The achievement of a settlement agreement in the Employee Retirement Income Security Act (ERISA) lawsuit known as Cunningham v. Wawa was first announced in January, but at that time, no details of the settlement were made public.

Case documents have now emerged showing Wawa agreed to pay $21.6 million to resolve the litigation—with no admission of wrongdoing by itself as a corporate entity or by the individual fiduciaries of the employee stock ownership plan (ESOP) at the heart of the case. The basic contention of the lawsuit was that the company acted in a manner contrary to ERISA’s fiduciary requirements when it forced terminated employees to liquidate company stock holdings at an unfair price. Other claims suggested participants were misled about their rights under the plan.

Judge Paul S. Diamond of the U.S. District Court for the Eastern District of Pennsylvania previously found that eliminating ESOP participants’ right to invest in company stock is not a violation of ERISA’s anti-cutback provisions, but forcing participants with balances greater than $5,000 out of the plan may be. That ruling led to a series of appeals and attempts at mediation, which eventually resulted in the newly revealed settlement agreement.

The agreement stipulates that the settlement fund will be distributed among “all participants in the Wawa Inc. Employee Stock Ownership Plan with account balances greater than $5,000 as of the date that they terminated employment whose accounts were liquidated on or after September 12, 2015, and the beneficiaries of such participants.” The other qualifying factor for settlement class members is that their accounts must have been liquidated prior to December 31, 2019.

Under the terms of the settlement agreement, the settlement fund will be distributed to class members after any taxes on the income or earnings by the settlement fund, after any tax-related expenses and after the creation of any reserve for future expenses. The agreement also states that the settlement fund may be used for the awarding of attorneys’ fees, for reimbursements of litigation expenses and costs to class counsel, and for paying a service award to the class representatives.

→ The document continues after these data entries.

Lemma do_message_upto f order S pre post :
  order S ≡ₚ elements S → order S = pre ++ c :: post → Forall (λ x, f x = WsPool.OSent) (pre ++ [c]) → c ∈ S →
  c ∈ WsPool.do_message f (λ _, S) order (Some (to_ws m)) ∧ NoDup (WsPool.do_message f (λ _, S) order (Some (to_ws m))).
Proof.
  intros Hp Ho Hf Hc. unfold WsPool.do_message. simpl. rewrite (proj2 (String.eqb_neq _ _) Htopic).
  rewrite bool_decide_eq_false_2 by set_solver. split; [rewrite Ho; by apply send_all_upto|].
  destruct (send_all_prefix f (order S)) as [k Hk]. assert (Hn : NoDup (order S)) by (rewrite Hp; apply NoDup_elements).
  rewrite Hk in Hn. by apply NoDup_app in Hn as [? _].
Qed.

Lemma exec_watch a s s' :
  exec a s = Some s' → reliable n c s a → good s → watch n m c s →
  c ∈ MemPubSub.Get (MemPubSub.Topic m) (MemPubSub.storage (drv s)) → watch n m c s'.
Proof.
  intros He Hrel Hg Hw Hc. pose proof (exec_got_watch _ _ _ He Hg Hw Hc) as Hgot.
  assert (Hpub : published s' !! n = Some m).
  { rewrite (proj1 (exec_published _ _ _ He)). apply lookup_app_l_Some, Hw. }
  destruct (exec_effect _ _ _ He) as [Hr Hn Hs _|i _ Hidle Hr Hn Hs|i o _ Hb _ Hr Hn Hs _|i k o f order -> Hb Hk Hsk Hr Hn Hs _].
  - split; rewrite ?Hr, ?Hn, ?Hs; try done; apply Hw.
  - split; rewrite ?Hr, ?Hn, ?Hs; try done; [|apply Hw]. intros j S [[<- _]|[Hne Hj]]%lookup_insert_Some Hj'; [|by eapply Hw].
    exfalso. destruct (good_reads _ Hg i (mk_is_Some _ _ Hj')) as [k Hk].
    destruct (work_number _ _ _ (good_inv _ Hg) i k Hk) as (x & Hx & _). congruence.
  - split; rewrite ?Hr, ?Hn, ?Hs; try done; [|apply Hw].
    intros j S Hj [[<- <-]|[Hne Hj']]%lookup_insert_Some; [|by eapply Hw].
    pose proof (watch_held _ _ _ Hg Hw Hj Hb) as [= ->]. done.
  - split; rewrite ?Hr, ?Hn, ?Hs; try done.
    + intros j S [_ Hj]%lookup_delete_Some [_ Hj']%lookup_delete_Some. by eapply Hw.
    + intros l [[-> <-]|[Hne Hl]]%lookup_insert_Some; [|by eapply Hw].
      pose proof (watch_held _ _ _ Hg Hw Hk Hb) as ->.
      destruct Hsk as [Hsk|[S HS]].
      { simpl in Hsk. by apply String.eqb_eq in Hsk. }
      assert (HcS : c ∈ S) by (by eapply Hw).
      destruct (Hrel Hk S HS HcS) as (Hp & pre & post & Ho & Hf). rewrite HS. simpl. by eapply do_message_upto.
Qed.
End watch.

(** *** Progress *)

(** The pump and the workers at work; the writes of message [n] to [c] and to the
    connections visited before succeed, any other write may fail. *)
Definition internal_action (a : action) : Prop :=
  match a with ANext | AQueue | ATake _ | ALookup _ | AFinish _ _ _ => True | _ => False end.
Definition internal (n : nat) (c : string) (s s' : state) : Prop :=
  ∃ a, internal_action a ∧ reliable n c s a ∧ exec a s = Some s'.

Definition running (s : state) : Prop := WsServe.stopping (pool s) = None ∧ WsServe.cancelled (pool s) = false.

Definition measure (s : state) : nat :=
  (6 * length (MemPubSub.pushCh (drv s)) + 5 * length (WsServe.waiting (pool s)) + 4 * length (WsServe.queue (pool s))
   + 3 * size (number s) - size (reading s))%nat.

Other notable features of the agreement include the fact that that none of the individual fiduciary defendants named in the lawsuit are eligible to receive payments from the settlement fund. The defendants will have “no responsibility for preparing or any right to provide input into and will take no position on the plan of allocation except to the extent that the plan of allocation would result in adverse tax consequences to the Wawa ESOP or the Wawa 401(k) plan.”

In terms of resolving future liability for Wawa, the following conditions are included: “This settlement agreement embodies a compromise of disputed claims and nothing in the settlement agreement will be interpreted or deemed to constitute any finding of wrongdoing by defendants or give rise to any inference of liability in this or any other proceeding. This settlement agreement will not be offered or received against defendants as any admission by any such party with respect to the truth of any fact alleged by plaintiffs or the validity of any claim that had been or could have been asserted in the action or in any litigation or of any liability, negligence, fault or wrongdoing of any such party.”